Whenever you grow your business, you spend money before you know the results, or return on that money (i.e. sales). The faster you grow and the more you grow — the faster that growth sucks cash out of your business! There is only one place money can come from to fund growth, your profits. So your growth can’t exceed the money you have available in profits or you start to “grow broke.”
Watch our Law Firm Director Liz Stevens explain the two factors that determine if your business is in danger of growing broke, and how Profit First can help avoid this slippery fate in our video “Don’t Grow Broke!”
Video Takeaways
- Growth Sucks Cash. When you grow, that growth sucks cash out of your business.

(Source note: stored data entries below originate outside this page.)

Inductive PluginError :=
| HashMismatch (expected actual : text)
| CompileFailed | PluginNotFound | FuelFailed | MemoryFailed | SerializeFailed | MemoryAccess | LinkFailed
| InstantiateFailed | NoEvaluate | BadOutput.

(** What the calls of [wasmtime] answer; [n] counts the evaluations, so that nothing is
    assumed to repeat.  [call] is the run of the exported function: its result, a trap with
    its text, or a panic of a host function. *)
Record Wasm := {
  Module_ : Type;
  from_binary : text -> option Module_;
  set_fuel : nat -> Z -> bool;
  memory_new : nat -> bool;
  func_wrap : nat -> bool;
  instantiate : nat -> Module_ -> bool;
  typed_func : nat -> Module_ -> bool;
  call : nat -> Module_ -> Z -> Z -> outcome text Z
}.

Class PolicyOps := {
  input_to_json : PolicyInput -> option text;
  output_of_json : text -> option PolicyOutput;
  fixed2 : f64 -> text
}.

(** A JSON text has no NUL byte; an empty text, and one that starts with a NUL byte, is not
    JSON. *)
Class PolicyLaws `{PolicyOps} : Prop := {
  json_no_nul : forall i s, input_to_json i = Some s -> without x00 s = true;
  json_not_empty : output_of_json [] = None;
  json_not_nul : forall s, output_of_json (x00 :: s) = None
}.

Record LoadedPlugin (w : Wasm) := { manifest : PluginManifest; module : w.(Module_) }.
Arguments manifest {w} _.
Arguments module {w} _.

Record PluginEngine (w : Wasm) := {
  registry : gmap text (LoadedPlugin w);
  stats : gmap text PluginStats
}.
Arguments registry {w} _.
Arguments stats {w} _.

Definition PAGE : Z := 65536.

(** [Memory::write] at offset 0 and [Memory::read] *)
Definition mem_write (mem src : text) : outcome PluginError text :=
  if zlen src <=? zlen mem then Ok (src ++ drop (length src) mem) else Err MemoryAccess.

Definition mem_read (mem : text) (offset len : Z) : outcome PluginError text :=
  if (0 <=? offset) && (offset + len <=? zlen mem)
  then Ok (take (Z.to_nat len) (drop (Z.to_nat offset) mem)) else Err MemoryAccess.

(** The host functions a module can import.  [memory] is what the module exports under that
    name; a key of negative length is a vector beyond the address space. *)
Definition dfim_log (ptr len : Z) : outcome PluginError unit := Ok tt.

- The two factors that determine your propensity to “Grow Broke” are
1) your profit margin
2) your cash conversion cycle
- Find the speed limit of your business’s growth by multiplying the gross profit margin by the cash conversion cycle.
- Profit First helps your business avoid growing broke because when you follow the system you always have money available to fund growth.
Take Action. Calculate the length of your cash conversion cycle. What was the last marketing campaign you completed? Did you have a way to track the return on the cash you spent to fund it? Look at your calendar and figure out how much time it took that cash from leaving your business as a marketing spend until it returned to your business as profits earned off the sales you made from that same campaign. That is an example of the length of your cash conversion cycle.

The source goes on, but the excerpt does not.